Segment Open

Lemma addFavoriteCurrency_write_rejected env w c :
  getItem_rejects env (calls is_read (history w)) FAVORITES_KEY = false →
  setItem_rejects env (calls is_write (history w)) FAVORITES_KEY = true →
  ∃ w', addFavoriteCurrency c env w = (Return tt, w') ∧ disk w' = disk w.
Proof.
  intros Hr Hw.
  destruct (getFavoriteCurrencies_accepted env w Hr) as (w1 & Hget & (Hd & Hwr & _) & _).
  rewrite <- Hwr in Hw.
  unfold addFavoriteCurrency. rewrite (bind_return _ _ _ _ _ _ Hget).
  destruct (negb (includes (stored_favorites w) c)); [| by eexists].
  rewrite (setFavoriteCurrencies_rejected env w1 _ Hw). by eexists.
Qed.

(** X8. [toggleFavoriteCurrency] reports the membership it meant to
    leave, not the one it left: when the store accepts the two reads but
    rejects the write, the call returns [true] for a code that was not a
    favourite (and [false] for one that was) although the stored
    favourites are unchanged. *)
Theorem toggleFavoriteCurrency_write_rejected env w c :
  getItem_rejects env (calls is_read (history w)) FAVORITES_KEY = false →
  getItem_rejects env (S (calls is_read (history w))) FAVORITES_KEY = false →
  setItem_rejects env (calls is_write (history w)) FAVORITES_KEY = true →
  ∃ w', toggleFavoriteCurrency c env w =
          (Return (negb (includes (stored_favorites w) c)), w')
        ∧ disk w' = disk w
        ∧ includes (stored_favorites w') c = includes (stored_favorites w) c.
Proof.
  intros Hr1 Hr2 Hw.
  destruct (getFavoriteCurrencies_accepted env w Hr1)
    as (w1 & Hget1 & (Hd1 & Hwr1 & _) & Hrd1).
  rewrite <- Hrd1 in Hr2. rewrite <- Hwr1 in Hw.
  unfold toggleFavoriteCurrency. rewrite (bind_return _ _ _ _ _ _ Hget1).
  destruct (includes (stored_favorites w) c) eqn:Hin.
  - destruct (removeFavoriteCurrency_write_rejected env w1 c Hr2 Hw) as (w' & Hrun & Hd).
    rewrite (bind_return _ _ _ _ _ _ Hrun).
    exists w'. split; [done |]. rewrite Hd, Hd1. split; [done |].
    rewrite (stored_favorites_quiet w w'); [done | by rewrite Hd, Hd1].
  - destruct (addFavoriteCurrency_write_rejected env w1 c Hr2 Hw) as (w' & Hrun & Hd).
    rewrite (bind_return _ _ _ _ _ _ Hrun).
    exists w'. split; [done |]. rewrite Hd, Hd1. split; [done |].
    rewrite (stored_favorites_quiet w w'); [done | by rewrite Hd, Hd1].
Qed.

(** X9. A rejected read costs the favourites. [getFavoriteCurrencies]
    answers a rejected read with the empty list, and the mutators write
    back what they computed from it: when the read is rejected and the
    write accepted, [addFavoriteCurrency c] leaves the store holding [c]
    alone and [removeFavoriteCurrency c] leaves it holding nothing,
    whatever it held before. *)
Theorem rejected_read_overwrites_favorites env w c :
  read_fails env w FAVORITES_KEY →
  setItem_rejects env (calls is_write (history w)) FAVORITES_KEY = false →
  (round_trips [c] →
   ∃ w', addFavoriteCurrency c env w = (Return tt, w') ∧ stored_favorites w' = [c])
  ∧ (round_trips [] →
     ∃ w', removeFavoriteCurrency c env w = (Return tt, w') ∧ stored_favorites w' = []).
Proof.
  intros Hr Hw.
  pose proof (getFavoriteCurrencies_rejected env w Hr) as Hget.
  set (w1 := log_call (ConsoleError "Error reading favorite currencies:")
               (log_call (GetItem FAVORITES_KEY) w)) in Hget.
  assert (Hw1 : setItem_rejects env (calls is_write (history w1)) FAVORITES_KEY = false)
    by exact Hw.
  split; intros Hrt.
  - unfold addFavoriteCurrency. rewrite (bind_return _ _ _ _ _ _ Hget).
    change (negb (includes [] c)) with true. cbv iota.
    rewrite (setFavoriteCurrencies_accepted env w1 _ Hw1).
    eexists. split; [done |].
    apply stored_favorites_written; [apply lookup_insert_eq | done].
  - unfold removeFavoriteCurrency. rewrite (bind_return _ _ _ _ _ _ Hget).
    rewrite (setFavoriteCurrencies_accepted env w1 _ Hw1).
    eexists. split; [done |].
    apply stored_favorites_written; [apply lookup_insert_eq | done].
Qed.

(** X10. The favourites operations in a row, on an available store whose
    JSON gives the written sequences back: adding a code twice is adding
    it once (the second call writes nothing); removing it twice is
    removing it once; removing a code just added to a sequence that did
    not hold it gives the sequence back. *)
Theorem favorites_operations_compose env w c :
  storage_available env →
  round_trips (stored_favorites w ++ [c]) →
  round_trips (filter (λ fav, fav ≠ c) (stored_favorites w)) →
  (∃ w1 w2, addFavoriteCurrency c env w = (Return tt, w1)
            ∧ addFavoriteCurrency c env w1 = (Return tt, w2)
            ∧ disk w2 = disk w1)
  ∧ (∃ w1 w2, removeFavoriteCurrency c env w = (Return tt, w1)
              ∧ removeFavoriteCurrency c env w1 = (Return tt, w2)
              ∧ stored_favorites w2 = stored_favorites w1)
  ∧ (c ∉ stored_favorites w →
     ∃ w1 w2, addFavoriteCurrency c env w = (Return tt, w1)
              ∧ removeFavoriteCurrency c env w1 = (Return tt, w2)
              ∧ stored_favorites w2 = stored_favorites w).
Proof.
  intros Ha Hadd Hrm. split; [| split].
  - destruct (favorites_after_add env w c Ha Hadd) as (w1 & Hrun1 & _ & Hl1).
    assert (Hin : includes (stored_favorites w1) c = true).
    { rewrite Hl1. destruct (includes (stored_favorites w) c) eqn:Hc; [done |].
      apply includes_true. set_solver. }
    destruct (addFavoriteCurrency_available env Ha w1 c) as (w2 & Hrun2 & Hd).
    rewrite Hin in Hd. by exists w1, w2.
  - destruct (favorites_after_remove env w c Ha Hrm) as (w1 & Hrun1 & Hl1).
    destruct (favorites_after_remove env w1 c Ha) as (w2 & Hrun2 & Hl2).
    { rewrite Hl1, (filter_absent _ _ (filter_excludes _ c)). exact Hrm. }
    exists w1, w2. split; [done |]. split; [done |].
    rewrite Hl2, Hl1. apply filter_absent, filter_excludes.
  - intros Hc.
    destruct (favorites_after_add env w c Ha Hadd) as (w1 & Hrun1 & _ & Hl1).
    apply includes_false in Hc as Hin. rewrite Hin in Hl1.
    destruct (favorites_after_remove env w1 c Ha) as (w2 & Hrun2 & Hl2).
    { rewrite Hl1, filter_appended. exact Hrm. }
    exists w1, w2. split; [done |]. split; [done |].
    rewrite Hl2, Hl1, filter_appended. by apply filter_absent.
Qed.

(** X11. The base currency read from the store is never the empty string:
    whatever the store holds and whether or not the read is rejected,
    [getBaseCurrency] returns a non-empty code and leaves the store as it
    was. *)
Theorem getBaseCurrency_never_empty env w :
  ∃ code w', getBaseCurrency env w = (Return code, w')
             ∧ code ≠ ""
             ∧ disk w' = disk w.
Proof.
  destruct (getItem_rejects env (calls is_read (history w)) BASE_CURRENCY_KEY) eqn:Hr.
  - eexists _, _. split; [by apply getBaseCurrency_rejected | done].
  - eexists _, _. split; [by apply getBaseCurrency_accepted |]. split; [| done].
    destruct (disk w !! BASE_CURRENCY_KEY) as [s |]; [| done].
    destruct (string_truthy s) eqn:Hs; [| done]. by apply string_truthy_nonempty.
Qed.

(** X12. What [cacheRates] writes, [getCachedRates] reads back: when the
    store accepts the write and the read and JSON gives the snapshot
    back, [getCachedRates X] after [cacheRates X d] returns [d], and the
    snapshot cached for any other base currency is untouched. *)
Theorem cacheRates_then_getCachedRates env w X d :
  setItem_rejects env (calls is_write (history w)) (cacheKey X) = false →
  getItem_rejects env (calls is_read (history w)) (cacheKey X) = false →
  snapshot_round_trips d →
  ∃ w1 w2, cacheRates X d env w = (Return tt, w1)
           ∧ getCachedRates X env w1 = (Return (Some d), w2)
           ∧ (∀ Y, Y ≠ X → cached_snapshot w1 Y = cached_snapshot w Y).
Proof.
  intros Hw Hr [Ht Hp].
  set (w1 := {| disk := <[cacheKey X := stringify (Some d)]> (disk w);
                history := SetItem (cacheKey X) (stringify (Some d)) :: history w |}).
  assert (Hrun : cacheRates X d env w = (Return tt, w1)).
  { unfold cacheRates. apply try_catch_return. by apply setItem_accepted. }
  destruct (getCachedRates_accepted env w1 X Hr) as (w2 & Hget & _).
  exists w1, w2. split; [done |]. split.
  - rewrite Hget. unfold cached_snapshot. simpl.
    by rewrite lookup_insert_eq, Ht, Hp.
  - intros Y Hne. unfold cached_snapshot. simpl.
    rewrite lookup_insert_ne; [done |].
    intros Heq. apply Hne. symmetry. revert Heq. unfold cacheKey.
    intros Heq. apply (String.app_inj CACHE_KEY) in Heq.
    by apply (String.app_inj "_") in Heq.
Qed.

End Preferences.

(** ** Beyond the claims: conversion and symbols *)

Section ConversionMore.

Segment Closed

» **Assignment**
Search the material above for the word "back", then copy out each line that has it.

» **Result for this exercise**
    back what they computed from it: when the read is rejected and the
    JSON gives the written sequences back: adding a code twice is adding
    not hold it gives the sequence back. *)
(** X12. What [cacheRates] writes, [getCachedRates] reads back: when the
    back, [getCachedRates X] after [cacheRates X d] returns [d], and the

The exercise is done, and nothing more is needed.